Since Steve Bruce took the Newcastle United job in the summer he has wanted to play with a back four, however, he felt the squad was not ready to play this way.

He attempted to veer away from a five at the back away to Norwich City in the second game of the season which saw the Magpies battered 3-1.

Newcastle then plodded along with three centre backs and two wing-backs before they travelled to Leicester City just over a month later and conceded five on a bleak night for Bruce.

He demanded an immediate dressing room inquiry into why that happened and why players were not playing for the badge as they had done in previous seasons.

High risk, high reward 

However, after failing to score against Oxford United, Arsenal, Norwich and Crystal Palace and not creating any big chances Bruce's hand felt forced.

Although something so drastic was not expected he rolled the dice against Burnley and despite another 0-0 there were plenty of positives.

The Magpies had more possession, dominated the game and had over 20 shots, this is what Bruce envisioned when he took the job.

Newcastle attacking the opposition at home and getting fans interested in the football being played instead of hoping for a lucky 1-0 win.

He switched to a 4-2-3-1 and switched a number of players around and tried them in new positions.

Miguel Almiron operated as a number 10, Joelinton as a left-winger, Matt Ritchie as a right-winger and Dwight Gayle as a lone striker.

To Bruce's delight, it clicked right from kick-off with Newcastle £40 million number nine looking instantly more comfortable out wide and offering his defensive services to Danny Rose.

The Brazillian has struggled to lead the line for the Magpies but Bruce may have found a way to get more out fo Joelinton as he demonstrated his ability on the ball and more than anything proved how he cannot play with his back to goal alone.

Bruce deserves credit

Not many people wanted Bruce to get the job and when he did fans demanded he stuck to Rafa Benitez's tried and tested tactics.

While those tactics kept the Magpies solid at the back they were not creating many chances, like under the Spaniard, however, they do not have players like Ayoze Perez and Salomon Rondon to put their limited chances away.

Therefore, it was imperative that Bruce ensured his attacking players were creating more chances to give them a higher chance of winning games.
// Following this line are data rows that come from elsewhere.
(* ===== verification/StateExn.v ===== *)
(** * Code with a state, exceptions and undefined behaviour

  A method of an object that may throw keeps the changes it did before: its outcome is
  a state with an exception or a value.  [None] is undefined behaviour, or a wait that
  never ends. *)
From S2P Require Import Prelude.

Definition XM (E S A : Type) : Type := S → option (S * (E + A)).
Abbreviation SM := (XM exn).

#[export] Instance SM_ret {E S} : MRet (XM E S) := λ A a s, Some (s, inr a).
#[export] Instance SM_bind {E S} : MBind (XM E S) := λ A B f m s,
  match m s with
  | Some (s, inr a) => f a s
  | Some (s, inl e) => Some (s, inl e)
  | None => None
  end.

Section Ops.
Context {E S : Type}.
Definition get : XM E S S := λ s, Some (s, inr s).
Definition modify (f : S → S) : XM E S unit := λ s, Some (f s, inr tt).
Definition throw_exn {A} (e : E) : XM E S A := λ s, Some (s, inl e).
Definition undef {A} : XM E S A := λ _, None.
Definition when_ (b : bool) (m : XM E S unit) : XM E S unit := if b then m else mret tt.
(** [try { m } catch(e) { h e }], the handler being given every exception. *)
Definition catch {A} (m : XM E S A) (h : E → XM E S A) : XM E S A := λ s,
  match m s with
  | Some (s, inl e) => h e s
  | r => r
  end.
End Ops.
Section Throw.
Context {S : Type}.
Definition throw {A} (r d o : string) : SM S A := λ s, Some (s, inl (DevFailed [mkDevError r ERR d o])).
Definition lift {A} (x : outcome A) : SM S A := λ s,
  match x with Ok a => Some (s, inr a) | Exc e => Some (s, inl e) | Undef => None end.
End Throw.

Section Lemmas.
Context {E S : Type}.
Implicit Types s : S.

Lemma run_bind {A B} (m : XM E S A) (f : A → XM E S B) s s' a :
  m s = Some (s', inr a) → (m ≫= f) s = f a s'.
Proof. intros H. unfold mbind, SM_bind. by rewrite H. Qed.


Lemma bind_inl {A B} (m : XM E S A) (f : A → XM E S B) s s' e :
  (m ≫= f) s = Some (s', inl e) →
  m s = Some (s', inl e) ∨ ∃ s1 a, m s = Some (s1, inr a) ∧ f a s1 = Some (s', inl e).
Proof. unfold mbind, SM_bind. destruct (m s) as [[s1 [e1|a]]|]; naive_solver. Qed.

Lemma bind_inr {A B} (m : XM E S A) (f : A → XM E S B) s s' b :
  (m ≫= f) s = Some (s', inr b) ↔ ∃ s1 a, m s = Some (s1, inr a) ∧ f a s1 = Some (s', inr b).
Proof. unfold mbind, SM_bind. destruct (m s) as [[s1 [e1|a]]|]; naive_solver. Qed.

(** Code that does not change the state, and code that does not throw. *)
Definition reads {A} (m : XM E S A) : Prop := ∀ s s' r, m s = Some (s', r) → s' = s.
Definition no_throw {A} (m : XM E S A) : Prop := ∀ s s' e, m s ≠ Some (s', inl e).

Lemma bind_reads {A B} (m : XM E S A) (f : A → XM E S B) s s' b :
  reads m → (m ≫= f) s = Some (s', inr b) ↔ ∃ a, m s = Some (s, inr a) ∧ f a s = Some (s', inr b).
Proof.
  intros Hr. rewrite bind_inr. split; [|naive_solver].
  intros (s1 & a & H1 & H2). pose proof (Hr _ _ _ H1). naive_solver.
Qed.

Lemma reads_ret {A} (a : A) : reads (mret a).
Proof. by intros s s' r [= ->]. Qed.
Lemma reads_get : reads get.
Proof. by intros s s' r [= ->]. Qed.
Lemma reads_bind {A B} (m : XM E S A) (f : A → XM E S B) : reads m → (∀ a, reads (f a)) → reads (m ≫= f).
Proof.
  intros Hm Hf s s' r. unfold mbind, SM_bind. destruct (m s) as [[s1 [e1|a]]|] eqn:Eq; [| |done].
  - intros [= <- <-]. by eapply Hm.
  - apply Hm in Eq as ->. apply Hf.
Qed.
Lemma reads_when b (m : XM E S unit) : reads m → reads (when_ b m).
Proof. intros H. destruct b; [done|]. apply reads_ret. Qed.

Lemma no_throw_bind {A B} (m : XM E S A) (f : A → XM E S B) : no_throw m → (∀ a, no_throw (f a)) → no_throw (m ≫= f).
Proof. intros Hm Hf s s' e [H|(s1 & a & _ & H)]%bind_inl; [by eapply Hm|by eapply Hf]. Qed.
Lemma no_throw_ret {A} (a : A) : no_throw (mret a).
Proof. by intros s s' e. Qed.
Lemma no_throw_modify f : no_throw (modify f).
Proof. by intros s s' e. Qed.
Lemma no_throw_when b (m : XM E S unit) : no_throw m → no_throw (when_ b m).
Proof. intros H. destruct b; [done|]. apply no_throw_ret. Qed.

(** Code that leaves the state as it was when it throws, and code that does not
    throw, from a given state. *)
Definition keeps {A} s (m : XM E S A) : Prop := ∀ s' e, m s = Some (s', inl e) → s' = s.
Definition never {A} s (m : XM E S A) : Prop := ∀ s' e, m s ≠ Some (s', inl e).

Lemma keeps_reads {A B} s (m : XM E S A) (f : A → XM E S B) :
  reads m → (∀ a, m s = Some (s, inr a) → keeps s (f a)) → keeps s (m ≫= f).
Proof.
  intros Hr Hf s' e [H|(s1 & a & H1 & H2)]%bind_inl; [by eapply Hr|].
  pose proof (Hr _ _ _ H1) as ->. by eapply Hf.
Qed.
Lemma never_keeps {A} s (m : XM E S A) : never s m → keeps s m.
Proof. intros H s' e He. by destruct (H s' e). Qed.
Lemma never_run {A B} s s1 (m : XM E S A) (f : A → XM E S B) a :
  m s = Some (s1, inr a) → never s1 (f a) → never s (m ≫= f).
Proof. intros H Hn s' e. rewrite (run_bind _ _ _ _ _ H). apply Hn. Qed.
Lemma no_throw_never {A} s (m : XM E S A) : no_throw m → never s m.
Proof. intros H s' e. apply H. Qed.

End Lemmas.

Section ThrowLemmas.
Context {S : Type}.
Implicit Types s : S.
Lemma run_ok {A} (x : outcome A) (a : A) s : x = Ok a → lift x s = Some (s, inr a).
Proof. by intros ->. Qed.
Lemma reads_throw {A} r d o : reads (throw (S := S) (A := A) r d o).
Proof. by intros s s' x [= ->]. Qed.
Lemma reads_lift {A} (x : outcome A) : reads (lift (S := S) x).
Proof. intros s s' r. unfold lift. destruct x; naive_solver. Qed.
Lemma no_throw_lift {A} (x : outcome A) : (∀ e, x ≠ Exc e) → no_throw (lift (S := S) x).
Proof. intros H s s' e. unfold lift. destruct x; naive_solver. Qed.
Lemma run_lift {A} (x : outcome A) s s' a : lift x s = Some (s', inr a) ↔ s' = s ∧ x = Ok a.
Proof. unfold lift. destruct x; naive_solver. Qed.
Lemma run_guard b r d o s s' (x : unit) : when_ b (throw r d o) s = Some (s', inr x) ↔ b = false ∧ s' = s.
Proof. destruct x. destruct b; unfold when_, throw; [naive_solver|]. split; [by intros [= ->]|by intros [_ ->]]. Qed.
End ThrowLemmas.

(** ** Weakest preconditions

  [wp m s Q]: from [s], [m] has a defined outcome that satisfies [Q]. *)
Section WP.
Context {E S : Type}.
Implicit Types s : S.

Definition wp {A} (m : XM E S A) s (Q : S → E + A → Prop) : Prop :=
  match m s with Some (s', r) => Q s' r | None => False end.

Lemma wp_run {A} (m : XM E S A) s Q : wp m s Q ↔ ∃ s' r, m s = Some (s', r) ∧ Q s' r.
Proof. unfold wp. destruct (m s) as [[s' r]|]; naive_solver. Qed.
Lemma wp_mono {A} (m : XM E S A) s (Q Q' : S → E + A → Prop) :
  wp m s Q → (∀ s' r, Q s' r → Q' s' r) → wp m s Q'.
Proof. unfold wp. destruct (m s) as [[s' r]|]; naive_solver. Qed.
Lemma wp_ret {A} (a : A) s Q : Q s (inr a) → wp (mret a) s Q.
Proof. done. Qed.
Lemma wp_get s Q : Q s (inr s) → wp get s Q.
Proof. done. Qed.
Lemma wp_modify f s Q : Q (f s) (inr tt) → wp (modify f) s Q.
Proof. done. Qed.
Lemma wp_bind {A B} (m : XM E S A) (f : A → XM E S B) s Q :
  wp m s (λ s1 r, match r with inr a => wp (f a) s1 Q | inl e => Q s1 (inl e) end) → wp (m ≫= f) s Q.
Proof. unfold wp, mbind, SM_bind. by destruct (m s) as [[s1 [e|a]]|]. Qed.
Lemma wp_when b (m : XM E S unit) s Q :
  (b = true → wp m s Q) → (b = false → Q s (inr tt)) → wp (when_ b m) s Q.
Proof. destruct b; [auto|]. intros _ H. by apply H. Qed.
Lemma wp_throw_exn {A} e s (Q : S → E + A → Prop) : Q s (inl e) → wp (throw_exn (A := A) e) s Q.
Proof. done. Qed.
Lemma wp_catch {A} (m : XM E S A) (h : E → XM E S A) s Q :
  wp m s (λ s1 r, match r with inl e => wp (h e) s1 Q | inr a => Q s1 (inr a) end) → wp (catch m h) s Q.
Proof. unfold wp, catch. by destruct (m s) as [[s1 [e|a]]|]. Qed.

Lemma run_catch_ok {A} (m : XM E S A) (h : E → XM E S A) s s' a :
  m s = Some (s', inr a) → catch m h s = Some (s', inr a).
Proof. unfold catch. by intros ->. Qed.
Lemma run_catch_exn {A} (m : XM E S A) (h : E → XM E S A) s s' e :
  m s = Some (s', inl e) → catch m h s = h e s'.
Proof. unfold catch. by intros ->. Qed.
Lemma run_bind_exn {A B} (m : XM E S A) (f : A → XM E S B) s s' e :
  m s = Some (s', inl e) → (m ≫= f) s = Some (s', inl e).
Proof. intros H. unfold mbind, SM_bind. by rewrite H. Qed.
End WP.

Section WPThrow.
Context {S : Type}.
Implicit Types s : S.
Lemma wp_throw {A} r d o s Q : Q s (inl (DevFailed [mkDevError r ERR d o])) → wp (throw (A := A) r d o) s Q.
Proof. done. Qed.
Lemma wp_lift {A} (x : outcome A) s (Q : S → exn + A → Prop) :
  x ≠ Undef → (∀ a, x = Ok a → Q s (inr a)) → (∀ e, x = Exc e → Q s (inl e)) → wp (lift x) s Q.
Proof. unfold wp, lift. destruct x; auto. Qed.
End WPThrow.

(** One step of a proof about [wp], by the structure of the code. *)
Ltac wp_step :=
  lazymatch goal with
  | |- wp (_ ≫= _) _ _ => apply wp_bind; cbv beta
  | |- wp (mret _) _ _ => apply wp_ret; cbv beta iota
  | |- wp get _ _ => apply wp_get; cbv beta iota
  | |- wp (modify _) _ _ => apply wp_modify; cbv beta iota
  | |- wp (throw _ _ _) _ _ => apply wp_throw; cbv beta iota
  | |- wp (throw_exn _) _ _ => apply wp_throw_exn; cbv beta iota
  | |- wp (catch _ _) _ _ => apply wp_catch; cbv beta
  | |- wp (when_ _ _) _ _ => apply wp_when; [intros ?|intros ?]; cbv beta iota
  | |- wp (if ?b then _ else _) _ _ => let E := fresh "E" in destruct b eqn:E
  | |- wp (match ?x with _ => _ end) _ _ => let E := fresh "E" in destruct x eqn:E
  end.

Create HintDb srv.
#[export] Hint Resolve reads_ret reads_get reads_throw reads_lift reads_bind reads_when
  no_throw_ret no_throw_modify no_throw_when : srv.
Bruce has essentially taken the shackles off Almiron and gave him almost a free role which suits the Paraguayan down to a tee.

He is allowed to dictate the play int he final third, his ability to receive the ball on the turn and once he gets running at defenders very few can stop him legally.

His ball to Allan Saint-Maximin for the third goal against West Bromwich Albion demonstrated his control over the rest of the attacking players.

He allowed Joelinton to make a late run through the middle and ignored Valentino Lazaro in order to spread the play out wide, thus stretching the Baggies at the back.

This obviously lead to the winning goal and a more attacking Newcastle side terrified the Championship table-toppers.

However, it is the subtle change Bruce has made in switching players' positions and roles which could be key to securing their Premier League safety as soon as possible.

Bruce deserves immense credit for this bold move to a back four and ditching what everyone knew and trusted as he has delivered attacking potential to Tyneside for the first time in years and an FA Cup quarter-final.